Quando os cientistas afirmam que o Universo funciona por meio de leis que atuam sem um projeto, não é apenas para se opor a um Universo intencional: é porque o Universo em que vivemos não parece ser assim. Talvez soe inspirador acreditar que ele está evoluindo no sentido de uma maior complexidade e inteligência, dirigido por uma consciência universal. Mas, para os cientistas, essas elucubrações não estão no fim das observações; elas estão no começo. Deepak ataca o reducionismo da ciência como abordagem para entender o Universo, mas os cientistas não estão comprometidos com um método só. Quando um fenômeno pode ser facilmente explicado pela redução a seus elementos mais simples, os cientistas fazem isso.

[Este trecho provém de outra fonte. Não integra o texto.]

Lemma finished_one_by_one l : finished (one_by_one l) = l.
Proof. induction l as [|n l IH]; [done|]. cbn. f_equal. apply IH. Qed.

Lemma legal_one_by_one D l1 l2 :
  topo (l1 ++ l2) → NoDup (l1 ++ l2) → (∀ n, n ∈ l2 → n ∈ N) → (∀ n, n ∈ D ↔ n ∈ l1) → legal ∅ D (one_by_one l2).
Proof.
  clear Hwf ops0 ns.
  revert l1 D. induction l2 as [|n l2 IH]; intros l1 D Ht Hnd HN HD; [done|]. cbn [one_by_one fmap list_fmap mjoin list_join app legal].
  assert (n ∉ l1) as Hnl by (apply NoDup_app in Hnd as (_ & Hd & _); intros Hin; apply (Hd n Hin); by left).
  split_and!.
  - apply HN. by left.
  - apply not_elem_of_empty.
  - by rewrite HD.
  - intros p HpE. apply HD. by eapply Ht.
  - set_solver.
  - replace (({[n]} ∪ ∅) ∖ {[n]} : gset NodeId) with (∅ : gset NodeId) by set_solver.
    apply (IH (l1 ++ [n])); rewrite <- ?app_assoc; try done; [intros m Hm; apply HN; by right|].
    intros m. rewrite elem_of_union, elem_of_singleton, elem_of_app, list_elem_of_singleton, HD. tauto.
Qed.

Lemma circuit_eval_deterministic_core st0 order :
  ops st0 = ops0 → clean st0 → order ≡ₚ elements N → topo order →
  ∃ opsT e, pure_run (ops0, ∅) order = Some (opsT, e)
    ∧ ∀ acts, legal ∅ ∅ acts → ∃ st', run ns st0 acts = Some st' ∧ (finished acts ≡ₚ elements N → ops st' = opsT ∧ clean st').
Proof.
  intros Ho Hc Hp Ht. pose proof (clean_sim st0 Ho Hc) as Hsim.
  assert (NoDup order) as Hnd by (rewrite Hp; apply NoDup_elements).
  assert (∀ n : NodeId, n ∈ (∅ : gset NodeId) ↔ n ∈ []) as Hnil by (intros n; set_solver).
  assert (∀ n, n ∈ order → n ∈ N) as HN by (intros n; by rewrite Hp, elem_of_elements).
  destruct (run_sim (one_by_one order) ∅ ∅ [] ∅ st0 Hsim Hnil) as (B & e & stT & Hrun & HsimT); [by apply (legal_one_by_one ∅ [])|].
  rewrite finished_one_by_one in HsimT. cbn [app] in HsimT. exists (ops stT), e. split; [apply HsimT|].
  intros acts Hl. destruct (run_sim acts ∅ ∅ [] ∅ st0 Hsim Hnil Hl) as (B' & e' & st' & Hrun' & Hsim'). cbn [app] in Hsim'.
  exists st'. split; [done|]. intros Hp'. split; [|by eapply sim_clean].
  assert (pure_run (ops0, ∅) order = pure_run (ops0, ∅) (finished acts)) as Heq.
  { apply (pure_run_ordered ns E N _ Hwf); [by rewrite Hp, Hp'|done|done|by apply topo_ordered|]. apply topo_ordered; apply Hsim'. }
  rewrite (sim_pure _ _ _ _ HsimT), (sim_pure _ _ _ _ Hsim') in Heq. congruence.
Qed.

(** C12. Whatever overlap of evaluations respects the graph of a well-formed circuit, every evaluation finds
    its inputs, borrows and counts consistently and never panics, and when all nodes have been evaluated the
    operators are in the states of evaluating the nodes one after the other in any order of the graph, and
    the streams are empty again: the result of a step does not depend on its schedule. *)
Theorem circuit_eval_deterministic st0 order :
  ops st0 = ops0 → clean st0 → order ≡ₚ elements N → topo order →
  ∃ opsT e, pure_run (ops0, ∅) order = Some (opsT, e)
    ∧ ∀ acts, legal ∅ ∅ acts → ∃ st', run ns st0 acts = Some st' ∧ (finished acts ≡ₚ elements N → ops st' = opsT ∧ clean st').
Proof. apply circuit_eval_deterministic_core. Qed.

(** ** Ownership *)

Lemma legal_prefix acts n : ∀ B D dl e st,
  sim B dl e st → (∀ m, m ∈ D ↔ m ∈ dl) → legal B D (acts ++ [Begin n]) →
  ∃ B' dl' e' st', run ns st acts = Some st' ∧ sim B' dl' e' st' ∧ n ∈ N ∧ n ∉ B' ∧ n ∉ dl' ∧ (∀ p, (p, n) ∈ E → p ∈ dl').
Proof.
  induction acts as [|[m|m] acts IH]; intros B D dl e st Hsim HD Hl; unfold run; cbn [foldM act legal app] in *.
  - destruct Hl as (Hn & HnB & HnD & Hp & _). exists B, dl, e, st. rewrite <- HD. split_and!; try done. intros p HpE. by apply HD, Hp.
  - destruct Hl as (Hm & HmB & HmD & Hp & Hl).
    destruct (begin_sim B dl e st m Hsim Hm HmB) as (st1 & Hst1 & Hsim1); [by rewrite <- HD|intros p HpE; by apply HD, Hp|].
    rewrite Hst1. cbn [mbind option_bind]. exact (IH ({[m]} ∪ B) D dl e st1 Hsim1 HD Hl).
  - destruct Hl as (HmB & Hl). destruct (finish_sim B dl e st m Hsim HmB) as (e1 & st1 & Hst1 & Hsim1).
    rewrite Hst1. cbn [mbind option_bind]. apply (IH _ ({[m]} ∪ D) (dl ++ [m]) e1 st1 Hsim1); [|done].
    intros q. rewrite elem_of_union, elem_of_singleton, elem_of_app, list_elem_of_singleton, HD. tauto.
Qed.
(* ===== verification/ListMergerStep.v ===== *)
(** One value through the merger: gathering its times, consolidating and writing them, and moving on.
    [heads] says that some of the cursors have a value, [copy_times] writes the sum of its times. *)
From Stdlib Require Import Sorting.Sorted.
From S2P Require Import Prelude Machine Sort Consolidation Trie LayerSpec IndexSet MergeCursor Scheduler SchedulerSpec ListMerger ListMergerSpec.
#[local] Open Scope nat_scope.
Import IndexSet ListMerger.

(** [f] applied at the positions [idx]. *)
Definition popped {A} (f : A → A) (idx : list nat) (l : list A) : list A :=
  list_monad.list.imap (λ i x, if decide (i ∈ idx) then f x else x) l.

Lemma popped_lookup {A} (f : A → A) idx (l : list A) i :
  popped f idx l !! i = (λ x, if decide (i ∈ idx) then f x else x) <$> l !! i.
Proof. unfold popped. by rewrite list_lookup_imap. Qed.

Lemma popped_nil {A} (f : A → A) (l : list A) : popped f [] l = l.
Proof.
  apply list_eq. intros i. rewrite popped_lookup. destruct (l !! i) as [x|]; [|done]. cbn.
  by rewrite decide_False by apply not_elem_of_nil.
Qed.

Lemma popped_cons {A} (f : A → A) i idx (l : list A) x : l !! i = Some x → i ∉ idx →
  popped f (i :: idx) l = popped f idx (<[i := f x]> l).
Proof.
  intros Hx Hni. apply list_eq. intros j. rewrite !popped_lookup.
  destruct (decide (i = j)) as [<-|Hne].
  - rewrite list_lookup_insert_eq by (by eapply lookup_lt_Some). rewrite Hx. cbn.
    by rewrite decide_True, decide_False by (done || left).
  - rewrite list_lookup_insert_ne by done. destruct (l !! j); [|done]. cbn. f_equal.
    apply decide_ext. rewrite elem_of_cons. naive_solver.
Qed.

Quando não pode, e ele depende das interações coletivas de grande número de componentes, nós também reconhecemos isso. Assim, ao estudar as propriedades da água, os químicos analisam seus componentes moleculares. Mas quando os oceanógrafos estudam as marés, eles não estão interessados nos constituintes mais sutis da água. A ciência tem teorias sobre as moléculas da água e teorias sobre os movimentos da água, e uma não exclui a outra. Uma investigação chega ao fim quando conseguimos encontrar evidências para provar se a teoria está certa ou errada, independentemente da simpatia que se tenha por uma ideia.

Se o Universo estiver evoluindo segundo as leis da física, sem uma direção, um projeto ou uma consciência, será que isso nega o valor da humanidade ou tira o sentido da nossa vida? Será que a visão científica da vida não tem coração? Minha mãe, agora com quase noventa anos, uma vez me contou sobre um dia frio, quando ela tinha uns dezessete anos e a guerra devastava a Europa. A cidade em que ela morava, na Polônia, estava ocupada pelos nazistas. Nesse dia, um desses nazistas mandou uma dúzia de judeus da cidade, incluindo minha mãe, ficar em fila e se ajoelhar na neve. O homem percorreu a fila, e, a cada tantos passos, se inclinava, encostava a arma na cabeça de alguém e disparava. A visão espiritual diz que a sobrevivência de minha mãe não foi obra do acaso. Diz que minha mãe escapou por alguma razão. Será que isso também implica a existência de uma razão cósmica para a chacina dos que não escaparam? Como a maior parte de minha família morreu no Holocausto, para mim, a explicação “espiritual” parece mais fria e sem coração.

A ciência oferece um ponto de vista diferente: o animal humano evoluiu até ter discernimento para ser bom ou mau, e faz muito das duas coisas. Mas não há um propósito universal ou uma consciência ocultos por trás do que fazemos; só há a nossa consciência, os nossos propósitos. Cada um de nós pode escolher entre o amor e o ódio; nós damos e recebemos; deixamos nossa marca em nossa família, nos amigos e na sociedade. Não precisamos de um Universo eterno e consciente para dar significado à nossa vida. Somos nós que damos significado a ela.